Dengan bau air got yang menusuk hidung, aku masih sempat mencium wangi bau makanan di terminal sesaat setelah kami sampai. “Laper....” Kataku manja yang aku tujukan kepada seorang teman sambil memegangi perutku. Teman yang lain menawariku untuk sarapan terlebih dahulu sebelum kami melanjutkan perjalanan ke tempat yang dituju. “Tidak, aku rasa aku tidak akan merasakan kelezatan makanan di tempat seperti ini.” Ujarku. “Tapi ya terserah dia..” Lanjutku. Ucapan yang jelas aku tujukan kepada seorang lainnya. Iya, aku lupa bilang bahwa kami pergi bertiga. Sebenarnya dua orang temanku pergi ke kota itu untuk suatu urusan yang agak penting dan dengan tidak direncanakan semula, aku ikut dengan mereka dengan tujuan akan menemui kakakku untuk mengambil sebuah barang berharga. Iya, aku bilang berharga karena barang itu adalah salah satu aset demi berlangsungnya masa depanku yang belum sempat terbayang olehku.

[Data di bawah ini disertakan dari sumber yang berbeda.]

(* ===== verification/Plan.v ===== *)
(** * Plan data ([runtime/plan.c])

    A plan node's private data travels inside a PostgreSQL plan tree as a list
    of a kind, a version and named fields.  The writer builds it, the reader
    checks it back.  [copyObject] ([nodes/copyfuncs.c]) belongs to PostgreSQL:
    it is an argument of the definitions, with what its documentation promises. *)

From S2P Require Import Prelude Bitmaps.

(** The node types plan data is made of; other nodes are opaque.  A pointer is
    an [option], and [NIL], the empty list of either kind, is the null pointer. *)
Inductive Node : Type :=
| Integer (ival : Z)
| String_ (sval : string)
| List_ (elements : list (option Node))
| IntList (elements : list Z)
| OtherNode (id : Z).

Class PlanNodes : Type := {
  copyObject : option Node → option Node;
  copyObject_spec v : copyObject v = v;
}.

#[refine] Instance reference_nodes : PlanNodes := { copyObject v := v }.
Proof. done. Defined.

Section plan.
Context `{Bitmapsets} `{PlanNodes}.

(** [IsA] reads the tag of the node it is given. *)
Definition IsA (tag : Node → bool) (node : option Node) : res bool :=
  match node with None => Undefined | Some node => Ok (tag node) end.
Definition is_Integer (node : Node) : bool := match node with Integer _ => true | _ => false end.
Definition is_String (node : Node) : bool := match node with String_ _ => true | _ => false end.
Definition is_List (node : Node) : bool := match node with List_ _ => true | _ => false end.
Definition is_IntList (node : Node) : bool := match node with IntList _ => true | _ => false end.
(* ===== verification/ExprSpec.v ===== *)
(** * Batch expressions: what consumers get

    Values and filters of whole batches against the scalar executor, row by
    row. *)

From S2P Require Import Prelude Words Selection Vector Kernels Int4 Bitmaps Batch Columns Expr ExprProps ExprEval.

Section spec.
Context `{PC : PgCore} `{SC : SourceCalls} `{BS : !BatchSource} `{EX : PgExecutor} `{SX : !ScalarExecutor}.

Implicit Types (ec : ExprContext) (resolve : VarNode → Z).

(** ** The scalar vector *)

Lemma for_selection_words {A} (body : Z → A → res A) s acc :
  sel_wf s →
  foldM (λ word acc, rows ← pg_batch_selection_word s word;
      while_bits 64 clear_lowest rows (λ bitno acc, body (word * 64 + bitno) acc) acc)
    (seqZ 0 (nwords s)) acc = foldM body (selected_rows s) acc.
Proof.
  intros Hs. rewrite <- (for_selected clear_lowest body s acc) by (done || apply clear_lowest_lowest).
  apply foldM_ext. intros word a Hw%elem_of_seqZ. pose proof (wf_nwords s Hs). pose proof (wf_nrows s Hs).
  rewrite selection_word_ok, word_read, !bind_Ok, word_mask_ok by (done || zlia). by rewrite bind_Ok.
Qed.

Lemma fill_rows_ok value cap n vs bs l :
  n ≤ cap → buf_ok cap (Some vs) (Some bs) → (∀ row, row ∈ l → 0 ≤ row < n) →
  (∀ row, 0 ≤ row < n → cell (packed_buffer (vs, bs)) row = None) →
  ∃ buf, foldM (fill_row value) l (vs, bs) = Ok buf ∧ buf_ok cap (Some buf.1) (Some buf.2) ∧
    ∀ row, 0 ≤ row < n → row ∈ l → cell (packed_buffer buf) row = Some (DatumGetInt32 value).
Proof.
  intros Hn Hok Hl _.
  destruct (foldM_inv (λ pre buf, buf_ok cap (Some buf.1) (Some buf.2) ∧
      ∀ row, 0 ≤ row < n → row ∈ pre → cell (packed_buffer buf) row = Some (DatumGetInt32 value))
    (fill_row value) l (vs, bs)) as (buf & E & Hbuf & Hcells); [| |by exists buf].
  - split; [done|]. intros row _ Hr. by apply elem_of_nil in Hr.
  - intros pre row post [vs1 bs1] -> [(Hv & Hb & Hall) Hcells]. cbn [fst snd] in *.
    assert (0 ≤ row < n) by (apply Hl; set_solver). unfold fill_row. cbn [fst snd].
    rewrite aset_ok, bind_Ok by lia. destruct (set_validity_ok bs1 row) as (bs2 & -> & Hlen & Hbits); [zlia|].
    rewrite bind_Ok. eexists; split; [done|]. cbn [fst snd]. split.
    + cbn. rewrite length_insert. split; [done|]. split; [lia|]. apply Forall_insert; [done|apply DatumGetInt32_s32].
    + intros r Hr Hin. unfold packed_buffer, cell, cell_null, stored_value in *. cbn in *.
      rewrite !Z.add_0_l in *. rewrite Hbits, zget_insert by zlia.
      destruct (Z.eqb_spec r row) as [->|Hne]; [rewrite orb_true_r, decide_True by done; done|].
      rewrite orb_false_r, decide_False by congruence.
      assert (Hpre : r ∈ pre) by set_solver. specialize (Hcells r Hr Hpre). by rewrite Z.add_0_l in Hcells.
Qed.
(* ===== verification/JoinStore.v ===== *)
(** * The build side of the hash join ([nodes/hash_join.c],
      [nodes/hash_join_internal.h])

    A columnar row store with a hash per row, and an open-addressing directory
    over it: a bucket holds the head of a chain of rows with equal keys, and
    rows with other keys move on to the next bucket.  Links are row numbers
    plus one, 0 ends a chain. *)

From S2P Require Import Prelude Words Selection Vector Kernels Int4 Hash Spill.

Record InputColumn : Type := mkInput {
  ic_prepared : bool;
  ic_available_rows : Z;
  ic_vector : PgBatchInt4Vector;
}.

Record StoredColumn : Type := mkStored {
  sc_values : list Z;
  sc_validity : list Z;
}.

Record BuildLink : Type := mkLink {
  bl_hash : Z;
  bl_next : Z;
}.

(** Arrays that are not allocated are empty. *)
Record BuildStore : Type := mkStore {
  bs_columns : list StoredColumn;
  bs_links : list BuildLink;
  bs_buckets : list Z;
  bs_ncolumns : Z;
  bs_nrows : Z;
  bs_capacity : Z;
  bs_nbuckets : Z;
  bs_hash_shift : Z;
  bs_has_duplicates : bool;
}.

Definition set_columns (s : BuildStore) c := mkStore c (bs_links s) (bs_buckets s) (bs_ncolumns s) (bs_nrows s)
  (bs_capacity s) (bs_nbuckets s) (bs_hash_shift s) (bs_has_duplicates s).
Definition set_links (s : BuildStore) l := mkStore (bs_columns s) l (bs_buckets s) (bs_ncolumns s) (bs_nrows s)
  (bs_capacity s) (bs_nbuckets s) (bs_hash_shift s) (bs_has_duplicates s).
Definition set_nrows (s : BuildStore) n := mkStore (bs_columns s) (bs_links s) (bs_buckets s) (bs_ncolumns s) n
  (bs_capacity s) (bs_nbuckets s) (bs_hash_shift s) (bs_has_duplicates s).
Definition set_directory (s : BuildStore) l b dup := mkStore (bs_columns s) l b (bs_ncolumns s) (bs_nrows s)
  (bs_capacity s) (bs_nbuckets s) (bs_hash_shift s) dup.

(** The values and NULL flags of an input row. *)
Definition hash_join_input_value (input : InputColumn) (row : Z) : res (Z * bool) :=
  _ ← assert_ (ic_prepared input);
  isnull ← pg_batch_int4_row_is_null (ic_vector input) row;
  if (isnull : bool) then Ok (0, true) else
  v ← pg_batch_int4_row_value (ic_vector input) row; Ok (v, false).

Section store.
Context `{PgCore}.

Definition hash_join_reset_build_store (s : BuildStore) : BuildStore :=
  mkStore (replicate (Z.to_nat (bs_ncolumns s)) (mkStored [] [])) [] [] (bs_ncolumns s) 0 0 0 (bs_hash_shift s) false.

Definition link_uninit (n : Z) : list BuildLink := (λ v, mkLink v v) <$> palloc_uninit n.

(** One turn of the loop over the columns. *)
Definition resize_column (old_capacity new_capacity : Z) (stored : StoredColumn) : res StoredColumn :=
  let old_words := (old_capacity + 63) / 64 in
  let new_words := (new_capacity + 63) / 64 in
  _ ← check_alloc (4 * new_capacity);
  _ ← check_alloc (8 * new_words);
  if old_capacity =? 0
  then Ok (mkStored (int32_uninit new_capacity) (replicate (Z.to_nat new_words) 0))
  else Ok (mkStored (sc_values stored ++ int32_uninit (new_capacity - zlength (sc_values stored)))
             (sc_validity stored ++ replicate (Z.to_nat (new_words - old_words)) 0)).

Definition resize_build_store (s : BuildStore) (new_capacity : Z) : res BuildStore :=
  let old_capacity := bs_capacity s in
  _ ← raise_if (new_capacity <=? old_capacity) (Elog "pg_batch hash join build side is too large");
  _ ← check_alloc (8 * new_capacity);
  let links := if old_capacity =? 0 then link_uninit new_capacity
               else bs_links s ++ link_uninit (new_capacity - zlength (bs_links s)) in
  columns ← foldM (λ column columns,
      stored ← aref columns column;
      stored ← resize_column old_capacity new_capacity stored;
      aset columns column stored) (seqZ 0 (bs_ncolumns s)) (bs_columns s);
  Ok (mkStore columns links (bs_buckets s) (bs_ncolumns s) (bs_nrows s) new_capacity
        (bs_nbuckets s) (bs_hash_shift s) (bs_has_duplicates s)).

Definition hash_join_grow_build_store (s : BuildStore) : res BuildStore :=
  resize_build_store s (if bs_capacity s =? 0 then 1024 else to_u32 (bs_capacity s * 2)).

(** Storing one value of the new row. *)
Definition store_value (stored_row column value : Z) (valid : bool) (columns : list StoredColumn)
    : res (list StoredColumn) :=
  stored ← aref columns column;
  values ← aset (sc_values stored) stored_row value;
  validity ← (if valid then
      w ← aref (sc_validity stored) (stored_row / 64);
      aset (sc_validity stored) (stored_row / 64) (Z.lor w (bit64 (stored_row mod 64)))
    else Ok (sc_validity stored));
  aset columns column (mkStored values validity).

(** The new row of a store with room: its hash and its values.  [get column] is
    the value and whether it is NULL. *)
Definition append_row (s : BuildStore) (hash : Z) (get : Z → res (Z * bool)) : res BuildStore :=
  let stored_row := bs_nrows s in
  link ← aref (bs_links s) stored_row;
  links ← aset (bs_links s) stored_row (mkLink hash (bl_next link));
  columns ← foldM (λ column columns,
      c ← get column;
      store_value stored_row column c.1 (negb c.2) columns) (seqZ 0 (bs_ncolumns s)) (bs_columns s);
  Ok (set_nrows (set_links (set_columns s columns) links) (bs_nrows s + 1)).

Definition append_build_row_hash (s : BuildStore) (columns : list InputColumn) (row hash : Z) : res BuildStore :=
  s ← (if bs_nrows s =? bs_capacity s then hash_join_grow_build_store s else Ok s);
  append_row s hash (λ column, input ← aref columns column; hash_join_input_value input row).

(** The [while] loop that makes room; the capacity doubles, so it takes at
    most as many turns as a [uint32] has bits. *)
Fixpoint grow_for (fuel : nat) (s : BuildStore) (nrows : Z) : res BuildStore :=
  if to_u32 (bs_capacity s - bs_nrows s) <? nrows then
    match fuel with
    | O => Undefined
    | S fuel => s ← hash_join_grow_build_store s; grow_for fuel s nrows
    end
  else Ok s.

Definition block_cell (block : PgBatchSpillBlock) (row column : Z) : res (Z * bool) :=
  b ← aref (bl_validity block) (column * 8 + row / 8);
  v ← aref (bl_values block) (column * PG_BATCH_SPILL_BLOCK_ROWS + row);
  Ok (v, Z.land b (Z.shiftl 1 (row mod 8)) =? 0).

Definition hash_join_append_dense_build (s : BuildStore) (block : PgBatchSpillBlock) : res BuildStore :=
  _ ← raise_if (negb (bl_ncolumns block =? bs_ncolumns s)) (Elog "invalid pg_batch parallel build block");
  s ← grow_for 33 s (bl_nrows block);
  foldM (λ row s,
      hash ← aref (bl_hashes block) row;
      append_row s hash (block_cell block row)) (seqZ 0 (bl_nrows block)) s.

(** ** The directory *)

(** The [while] loop; a power of two below 2^31 doubles at most 31 times. *)
Fixpoint bucket_count_loop (fuel : nat) (nrows result : Z) : res Z :=
  if (result <? nrows * 2) && (result <? (2 ^ 32 - 1) / 2 + 1) then
    match fuel with
    | O => Undefined
    | S fuel => bucket_count_loop fuel nrows (to_u32 (Z.shiftl result 1))
    end
  else Ok result.

Definition choose_bucket_count (nrows : Z) : res Z := bucket_count_loop 32 nrows 1024.

(** [inner_keys] are the key columns of the store; the last one is left out. *)
Definition key_prefix {A} (keys : list A) : list A := take (length keys - 1) keys.

Definition stored_value_at (s : BuildStore) (column row : Z) : res Z :=
  stored ← aref (bs_columns s) column; aref (sc_values stored) row.

Fixpoint values_equal (left right : Z → res Z) (columns : list Z) : res bool :=
  match columns with
  | [] => Ok true
  | column :: columns =>
      l ← left column;
      r ← right column;
      if negb (l =? r) then Ok false else values_equal left right columns
  end.

Definition build_keys_equal (s : BuildStore) (inner_keys : list Z) (left right : Z) : res bool :=
  values_equal (λ column, stored_value_at s column left) (λ column, stored_value_at s column right)
    (key_prefix inner_keys).

(** Walking the directory from a bucket to the first one [stop] accepts. *)
Fixpoint probe_buckets (fuel : nat) (s : BuildStore) (stop : Z → res bool) (bucket : Z) : res Z :=
  match fuel with
  | O => Undefined
  | S fuel =>
      head ← aref (bs_buckets s) bucket;
      b ← stop head;
      if (b : bool) then Ok bucket
      else probe_buckets fuel s stop (Z.land (to_u32 (bucket + 1)) (bs_nbuckets s - 1))
  end.

Definition home_bucket (s : BuildStore) (hash : Z) : Z :=
  Z.land (Z.shiftr hash (bs_hash_shift s)) (bs_nbuckets s - 1).

(** The head of a chain with the hash and the key prefix. *)
Definition insert_row (inner_keys : list Z) (row : Z) (s : BuildStore) : res BuildStore :=
  link ← aref (bs_links s) row;
  bucket ← probe_buckets (S (Z.to_nat (bs_nbuckets s))) s (λ head,
      if head =? 0 then Ok true else
      first ← aref (bs_links s) (head - 1);
      if bl_hash first =? bl_hash link then build_keys_equal s inner_keys (head - 1) row else Ok false)
    (home_bucket s (bl_hash link));
  head ← aref (bs_buckets s) bucket;
  links ← aset (bs_links s) row (mkLink (bl_hash link) head);
  buckets ← aset (bs_buckets s) bucket (to_u32 (row + 1));
  Ok (set_directory s links buckets (bs_has_duplicates s || negb (head =? 0))).

Definition hash_join_finish_build_table (s : BuildStore) (inner_keys : list Z) : res BuildStore :=
  nbuckets ← choose_bucket_count (bs_nrows s);
  _ ← check_alloc (4 * nbuckets);
  let s := mkStore (bs_columns s) (bs_links s) (replicate (Z.to_nat nbuckets) 0) (bs_ncolumns s) (bs_nrows s)
             (bs_capacity s) nbuckets (bs_hash_shift s) (bs_has_duplicates s) in
  foldM (insert_row inner_keys) (seqZ 0 (bs_nrows s)) s.

(** The probe row's value of the outer column that goes with an inner one. *)
Definition probe_key (probe_columns : list InputColumn) (probe_row outer_column : Z) : res Z :=
  input ← aref probe_columns outer_column;
  v ← hash_join_input_value input probe_row;
  _ ← assert_ (negb v.2);
  Ok v.1.

Fixpoint probe_matches (s : BuildStore) (keys : list (Z * Z)) (probe_columns : list InputColumn)
    (build_row probe_row : Z) : res bool :=
  match keys with
  | [] => Ok true
  | (inner_column, outer_column) :: keys =>
      probe_value ← probe_key probe_columns probe_row outer_column;
      v ← stored_value_at s inner_column build_row;
      if v =? probe_value then probe_matches s keys probe_columns build_row probe_row else Ok false
  end.

(** The serial case of [find_build_head]; [keys] pairs inner and outer key
    columns. *)
Definition find_build_head (s : BuildStore) (keys : list (Z * Z)) (probe_columns : list InputColumn)
    (hash probe_row : Z) : res Z :=
  bucket ← probe_buckets (S (Z.to_nat (bs_nbuckets s))) s (λ link,
      if link =? 0 then Ok true else
      first ← aref (bs_links s) (link - 1);
      if bl_hash first =? hash then probe_matches s (key_prefix keys) probe_columns (link - 1) probe_row
      else Ok false)
    (home_bucket s hash);
  aref (bs_buckets s) bucket.

Definition build_value_valid (s : BuildStore) (column row : Z) : res bool :=
  stored ← aref (bs_columns s) column;
  w ← aref (sc_validity stored) (row / 64);
  Ok (negb (Z.land w (bit64 (row mod 64)) =? 0)).

(** The serial case of [build_value]: the value and whether it is NULL. *)
Definition build_value (s : BuildStore) (column row : Z) : res (Z * bool) :=
  valid ← build_value_valid s column row;
  if negb valid then Ok (0, true) else
  v ← stored_value_at s column row; Ok (v, false).
End store.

Akhirnya kami memutuskan melanjutkan perjalanan dengan menaiki bus selanjutnya. Kami turun di tengah kota, lalu kami berjalan kaki sambil menikmati udara yang lumayan sejuk belum tercemar banyak polusi di pagi itu. Iya, jam 07.30 kami sampai di tempat tujuan. Di sebuah universitas ternama di negeri ini yang merupakan salah satu universitas favorit di kota itu. Wuih, ternyata berderet makanan tersedia di pinggir jalan sepanjang jalan kenangan, eh bukan maksudku jalan menuju kampus itu.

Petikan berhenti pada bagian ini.